As I mentioned, I recently enjoyed a fantastical dinner at Moto restaurant with my mom, courtesy of chef and mastermind of molecular gastronomy, Homaro Cantu.
When our 10s, or ten course meal, began with the words, "You may now eat your menu," it was clear we were in for an unusual evening. Had we been more strategic, we would have eaten a large breakfast and then nibbled lightly, very lightly during the day in order to prepare our bodies for this marathon of meals, ten courses at Moto.
Each staff person we encountered at Moto was either a culinary student or graduate of such a school. Take for instance, the dapper Trevor Hamblin, who gave us thorough descriptions of each course (twice), each drink, patiently answered our many questions and chatted more amicably with my mother than I did (kidding!).
After noshing on our menus, we were eager for the first course: chicaqua ("shee-cah-gwa") onions, the city's namesake. Cute, tiny, pink onions with a bulb the size of my 10 year-old son’s pinky nail served with flat bread. Delightful.
It could take as long to blog this meal as it did to eat eat--2.5 hours(!), so I'll share highlights.
The chef works with trained sommeliers to come up with pleasing combinations. The most interesting pairing was this German rauche bier or smoked beer. Mmm. tastes like bacon...and beer. Interesting.
The "Reuben lasagna," looked like the latter, but tasted like the former. Consisting of brisket, Swiss cheese, and sauerkraut, the sandwich, I mean lasagna, smelled like a childhood memory, but I'm not sure which one. Trying to place that elusive scent, I kept sniffing, deeply inhaling to no avail, but fortunately did not draw attention from curious onlookers.
The Cuban pork sandwich was a definite win and the presentation was brilliant.
The cigar-sandwich consisted of braised pork confit and (something else), mixed with in house pickles and white bread, deep friend, wrapped in braised collard greens then in smoked red pepper puree sitting atop a bed of ash made of black and white sesame seed ground with Cuban spices. The presentation is wonderful. It was a bit salty, but overall crisp, chewy, and satisfying.

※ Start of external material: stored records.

(** C11. A resolution succeeds exactly when the requirements are admissible. It then
    returns the dependency closure of the capabilities that were required,
    available as optional or selected by a version constraint: one instance per
    capability in the order of the identifiers, every one of them permitted by
    the policy, with a graph that validates. Nothing the requirements do not
    need is returned, and no other error can occur. *)
Theorem resolve_exact (s : CapabilityResolver) (reqs : RequirementSet) :
  wf (registry s) →
  match resolve_fresh s reqs with
  | Ok r => admissible s reqs ∧ resolution s reqs r
  | Err _ => ¬ admissible s reqs
  end.
Proof using LawfulRegistry0. intros Hwf. by apply resolve_fresh_spec. Qed.

(** ** The cache *)
Definition cache_sound (s : CapabilityResolver (R := R) (C := C)) : Prop :=
  ∀ k r, cache_get (cache s) k = Some r → resolve_fresh s k = Ok r.

(** A session: the answers to a sequence of requests. *)
Fixpoint resolve_all (reqs : list RequirementSet) (s : CapabilityResolver (R := R) (C := C))
    : list (result ResolverError ResolvedCapabilitySet) :=
  match reqs with
  | [] => []
  | q :: reqs => let '(a, s) := resolve q s in a :: resolve_all reqs s
  end.

Context `{!LawfulCache C}.

Lemma resolve_cached (s : CapabilityResolver (R := R) (C := C)) reqs :
  cache_sound s →
  (resolve reqs s).1 = resolve_fresh s reqs ∧ cache_sound (resolve reqs s).2 ∧
  registry (resolve reqs s).2 = registry s ∧ aliases (resolve reqs s).2 = aliases s.
Proof using LawfulCache0.
  intros Hs. unfold resolve. destruct (cache_get (cache s) reqs) as [r|] eqn:Hc.
  { by rewrite (Hs reqs r Hc). }
  destruct (resolve_fresh s reqs) as [r|] eqn:Hf; csimpl; [|done].
  split_and!; [done| |done..]. intros k r' Hk. csimpl in Hk.
  destruct (decide (reqs = k)) as [<-|Hne].
  - rewrite cache_get_put in Hk. by simplify_eq.
  - by apply cache_get_put_ne, Hs in Hk.
Qed.

(** The cache is transparent: every answer of a resolver whose cache holds
    only its own results is the answer of a resolution without the cache,
    whatever the cache evicts. *)
Theorem resolve_transparent (s : CapabilityResolver) reqs :
  cache_sound s → resolve_all reqs s = resolve_fresh s <$> reqs.
Proof using LawfulCache0.
  revert s. induction reqs as [|q reqs IH]; intros s Hs; [done|].
  cbn [resolve_all]. destruct (resolve_cached s q Hs) as (H1 & H2 & H3 & H4).
  destruct (resolve q s) as [a s']; csimpl in *. rewrite H1, IH by done. f_equal.
  destruct s, s'; csimpl in *. by subst.
Qed.
End resolution.

(** ** The in-memory store *)
Section memory_store.
Context `{SemVer} `{!HashIter RequirementSet}.
Notation InMemoryStore := (gmap RequirementSet ResolvedCapabilitySet).

#[global] Instance memory_store_lawful : LawfulCache InMemoryStore.
Proof.
  split; csimpl.
  - intros s k v n. apply lookup_insert_eq.
  - intros s k k' v v' n Hne. unfold store_put; cbv zeta. rewrite lookup_insert_ne by done.
    case_match; [|done]. destruct (head (map_keys s)) as [d|]; [|done].
    by intros [_ ?]%lookup_delete_Some.
  - intros s k. apply lookup_empty.
Qed.

Lemma size_insert_le k v (s : InMemoryStore) : (size (<[k := v]> s) <= S (size s))%nat.
Proof. rewrite map_size_insert. destruct (s !! k); simpl; lia. Qed.

Lemma store_put_size k v n (s : InMemoryStore) :
  (size s <= max 1 n)%nat → (size (store_put k v n s) <= max 1 n)%nat.
Proof.
  intros Hs. unfold store_put; cbv zeta. destruct (n <=? size s)%nat eqn:Hn.
  - apply Nat.leb_le in Hn. destruct (head (map_keys s)) as [d|] eqn:Hd.
    + assert (is_Some (s !! d)) as [x Hx].
      { apply elem_of_map_keys. destruct (map_keys s); simplify_eq/=. set_solver. }
      pose proof (map_size_delete_Some d s (ex_intro _ x Hx)).
      assert (size s ≠ 0%nat) by (apply map_size_non_empty_iff; intros ->; by rewrite lookup_empty in Hx).
      pose proof (size_insert_le k v (delete d s)). lia.
    + assert (size s = 0%nat) as Hz.
      { rewrite <- length_map_keys. by destruct (map_keys s). }
      apply map_size_empty_inv in Hz as ->. rewrite insert_empty, map_size_singleton. lia.
  - apply Nat.leb_gt in Hn. pose proof (size_insert_le k v s). lia.
Qed.
End memory_store.

(** ** Examples *)

(** A version scheme to run the resolver with: one number, matched exactly. *)
#[local] Instance one_number : SemVer := {|
  Version := N; VersionReq := N;
  version_leb a b := (a <=? b)%N;
  version_leb_total := N_leb_total;
  version_leb_trans := N_leb_trans;
  req_matches r v := (r =? v)%N;
  req_to_string r := pretty r;
|}.
#[local] Instance string_order : HashIter string := map_to_list_iter string.
#[local] Instance requirement_order : HashIter RequirementSet := map_to_list_iter RequirementSet.

Definition sample (id : CapabilityId) (deps : list CapabilityId) : CapabilityContract :=
  mkContract id (1%N : Version (SemVer := one_number)) "" JNull JNull [] deps (from_nanos 5) 10
    (SpecFloat.S754_zero false) false [].

Definition sample_registry : InMemoryCapabilityRegistry :=
  registry_run [OpRegister (sample "search" ["fetch"]); OpRegister (sample "fetch" []);
                OpRegister (sample "echo" []); OpFreeze].
Definition sample_resolver : CapabilityResolver :=
  mkResolver sample_registry (∅ : gmap RequirementSet ResolvedCapabilitySet) 100 ∅.

Definition resolved_ids (r : ResolvedCapabilitySet) : list CapabilityId :=
  (λ i, c_id (i_contract i)) <$> rs_instances r.

Lemma resolve_exact_witness :
  registry_wf sample_registry ∧
  (∃ r, resolve_fresh sample_resolver (requirements_new ["search"]) = Ok r ∧
    resolved_ids r = ["fetch"; "search"] ∧
    admissible sample_resolver (requirements_new ["search"]) ∧
    resolution sample_resolver (requirements_new ["search"]) r).
Proof.
  pose proof (registry_wf_new [OpRegister (sample "search" ["fetch"]);
    OpRegister (sample "fetch" []); OpRegister (sample "echo" []); OpFreeze]) as Hwf.
  split; [exact Hwf|].
  pose proof (resolve_exact (wf := registry_wf) sample_resolver (requirements_new ["search"]) Hwf) as Hr.
  assert (Hids : resolved_ids <$> resolve_fresh sample_resolver (requirements_new ["search"]) =
    Ok ["fetch"; "search"]) by (vm_compute; reflexivity).
  destruct (resolve_fresh sample_resolver (requirements_new ["search"])) as [r|e]; [|discriminate Hids].
  exists r. split; [reflexivity|]. split; [|exact Hr]. injection Hids as Hids. exact Hids.
Defined.

Lemma resolve_transparent_witness :
  cache_sound sample_resolver ∧
  is_ok <$> resolve_all [requirements_new ["search"]; requirements_new ["nothing"];
    requirements_new ["search"]] sample_resolver = [true; false; true].
Proof.
  assert (Hs : cache_sound sample_resolver) by (intros k r Hk; vm_compute in Hk; discriminate Hk).
  split; [exact Hs|].
  rewrite (resolve_transparent sample_resolver [requirements_new ["search"];
    requirements_new ["nothing"]; requirements_new ["search"]] Hs).
  vm_compute. reflexivity.
Defined.

(** Registering an alias does not touch the cache: a requirement answered
    before the alias is answered the same way after it, although the resolver
    would now resolve it to another capability. *)
Theorem alias_leaves_stale_entry :
  let s1 := (resolve (requirements_new ["echo"]) sample_resolver).2 in
  let s2 := register_alias "echo" "fetch" s1 in
  resolved_ids <$> (resolve (requirements_new ["echo"]) s2).1 = Ok ["echo"] ∧
  resolved_ids <$> resolve_fresh s2 (requirements_new ["echo"]) = Ok ["fetch"].
Proof. vm_compute. split; reflexivity. Qed.

(** [max_cost] is part of the requirements but no resolution consults it. *)
Lemma max_cost_ignored `{SemVer} `{!HashIter string} {R C : Type} `{!CapabilityRegistry R}
    (s : CapabilityResolver (R := R) (C := C)) reqs cost :
  resolve_fresh s reqs =
  resolve_fresh s (mkRequirements (required_capabilities reqs) (optional_capabilities reqs)
    (version_constraints reqs) (max_acceptable_latency_ms reqs) cost (rs_policy reqs)).
Proof. reflexivity. Qed.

Bubble Tea?No, watermelon soup! This got points for originality, but then again so did every other course of the evening. Dig if you will this picture, watermelon consomme with ginger and lemon, “scallop sous vide in lemon oil” with citrus peel for flavor and a bit of mint. The broth itself was intriguing, but the fish combo didn't work for my Mom or me. For what it's worth, I'm not a huge fan of Bubble Tea, either.

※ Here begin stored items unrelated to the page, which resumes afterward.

(* ===== verification/CompilerProps.v ===== *)
(** * Properties of the compiler

    Each pass is characterized on its own (control flow, dead nodes, budget,
    policy), then the pipeline: a workflow that compiles gives an execution
    graph whose edges join its nodes, without cycles but for loop back-edges,
    with bounded retries and an affordable estimate
    ([compiled_graph_sound]), and lowering keeps metadata and identities. *)
From S2P Require Import Prelude Graphs Text Json Money Budget ExecTypes Policy Strategy Compiler.

(** ** Cycle detection *)
Lemma cycle_graph_children es m v :
  default [] (foldl (λ m ft, let m := push_at ft.1 ft.2 m in
                 <[ft.2 := default [] (m !! ft.2)]> m) m es !! v) =
  default [] (m !! v) ++ (snd <$> filter (λ ft : Uuid * Uuid, ft.1 = v) es).
Proof.
  revert m. induction es as [|[f t] es IH]; intros m; csimpl; [by rewrite app_nil_r|].
  rewrite IH, filter_cons. csimpl.
  assert (default [] (<[t:=default [] (push_at f t m !! t)]> (push_at f t m) !! v) =
    default [] (push_at f t m !! v)) as ->.
  { rewrite lookup_insert. case_decide; by subst. }
  unfold push_at. rewrite lookup_insert. case_decide; subst; csimpl; [by rewrite <- app_assoc|done].
Qed.

Lemma cycle_graph_keys es m v :
  is_Some (foldl (λ m ft, let m := push_at ft.1 ft.2 m in
                 <[ft.2 := default [] (m !! ft.2)]> m) m es !! v) ↔
  is_Some (m !! v) ∨ ∃ ft : Uuid * Uuid, ft ∈ es ∧ (ft.1 = v ∨ ft.2 = v).
Proof.
  revert m. induction es as [|[f t] es IH]; intros m; csimpl; [set_solver|].
  rewrite IH. unfold push_at. rewrite !lookup_insert_is_Some'. split.
  - intros [[->|[->|Hm]]|(ft & Hin & Hor)]; [| |by left|].
    + right. exists (f, v). set_solver.
    + right. exists (v, t). set_solver.
    + right. exists ft. set_solver.
  - intros [Hm|(ft & [->|Hin]%elem_of_cons & Hor)]; csimpl in *; [tauto|tauto|].
    right. eauto.
Qed.

Definition pair_edge (es : list (Uuid * Uuid)) (u v : Uuid) : Prop := (u, v) ∈ es.

Lemma edge_cycle_graph es u v : edge (children (cycle_graph es)) u v ↔ pair_edge es u v.
Proof.
  unfold edge, children, cycle_graph, pair_edge. rewrite cycle_graph_children.
  rewrite lookup_empty. csimpl. rewrite list_elem_of_fmap. setoid_rewrite list_elem_of_filter.
  split; [by intros ([f t] & -> & <- & ?)|]. intros ?. by exists (u, v).
Qed.

Section early_exit.
Context (ch : Uuid → list Uuid).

How about rabbit maki risotto? Looks like sushi, but it's not. This mouthful was made with rabbit loin and brussels sprouts wrapped in mushroom paper and rolled in rice, as well as sesame and poppy seeds. It was served with aoli with allspice, and daikon marinated in beet juice instead of ginger and freeze dies peas instead of wasabi. Tasty as long I could keep thoughts of cute little bunnies out of my head.

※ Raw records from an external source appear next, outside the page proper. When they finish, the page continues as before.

Definition is_done (node_states : gmap Uuid NodeState) (q : WorkQueue) : bool :=
  forallb (λ n, bool_decide (x_id n ∈ completed q) || bool_decide (x_id n ∈ failed q)
                || is_terminal (node_states !! x_id n)) (g_nodes (q_graph q)).
Definition any_in_progress (q : WorkQueue) : bool := bool_decide (in_progress q ≠ ∅).
Definition outgoing_edges (q : WorkQueue) (v : Uuid) : list ExecutionEdge :=
  default [] (outgoing_edges_map q !! v).
Definition incoming_edges (q : WorkQueue) (v : Uuid) : list ExecutionEdge :=
  default [] (incoming_edges_map q !! v).
Definition loop_back_target (q : WorkQueue) (v : Uuid) : option Uuid :=
  edges ← outgoing q !! v;
  fst <$> (snd <$> list_find (λ e, (v, e.1) ∈ back_edges q) edges).
Definition has_loop_back_edge (q : WorkQueue) (v : Uuid) : bool :=
  match outgoing q !! v with
  | Some edges => existsb (λ e, bool_decide ((v, e.1) ∈ back_edges q)) edges
  | None => false
  end.
Definition reset_ready (v : Uuid) (q : WorkQueue) : WorkQueue :=
  set_sets q (completed q ∖ {[v]}) (in_progress q ∖ {[v]}) (failed q ∖ {[v]}) ({[v]} ∪ ready q).

(** ** The indexed graph *)
Definition gedge (g : ExecutionGraph) (u v : Uuid) : Prop :=
  ∃ e, e ∈ g_edges g ∧ x_from e = u ∧ x_to e = v.
(** The edges into [v], and the ones that gate it. *)
Definition edges_into (g : ExecutionGraph) (v : Uuid) : list ExecutionEdge :=
  filter (λ e, x_to e = v) (g_edges g).
Definition loop_head (g : ExecutionGraph) (v : Uuid) : Prop :=
  ∃ n, n ∈ g_nodes g ∧ x_id n = v ∧ x_kind n = XLoop.

Lemma lookup_or_default_fold {A} (d : A) (ns : list ExecutionNode) (m : gmap Uuid A) v :
  default d (foldl (λ m n, or_default (x_id n) d m) m ns !! v) = default d (m !! v).
Proof.
  revert m. induction ns as [|n ns IH]; intros m; csimpl; [done|]. rewrite IH.
  unfold or_default. case_match; [done|].
  destruct (decide (x_id n = v)) as [<-|]; [by rewrite lookup_insert_eq, H|].
  by rewrite lookup_insert_ne.
Qed.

Remember our patient waiter? He must have thought I was hard of hearing I asked him to describe this next dish over and over again. Broccoli rabe and pork belly braised in stock that starts with caramel and is flavored with lemon grass, chili and like five other things that boil down into the glaze.
The dish was too complicated for me to transcribe (did I mention the many glasses of wine?) no matter how many times Trevor repeated it. Mushroom stems pureed blah blah and made into what sounds like a meringue version of the original mushroom. WTH? But, oh, look how lovely!
Delicious course; I especially like the sweet and delicious glaze that had just a hint of spice.
Not quite, but close to dessert, we enjoyed this classic Italian dessert morphed into a savory Mexican one.
The actual dessert courses included Pad Thai-esque, featuring sorbet "pad thai," mango cream, vanilla rice pudding, coconut sorbet and lime slice made out of thai basil, cilantro and lime juice Mom told me she'll never look at pad thai the same way.
We ended the meal, which felt like more of an event, really, with a root beer float Moto-style. That is, a beaker of locally brewed root beer topped with a vanilla infused packing peanut dipped in liquid nitrogen, for a magical effect.
Our dinner at Moto was an unforgettable mother-daughter experience, but heck, dining partners aside, a dinner at Moto is just plain memorable.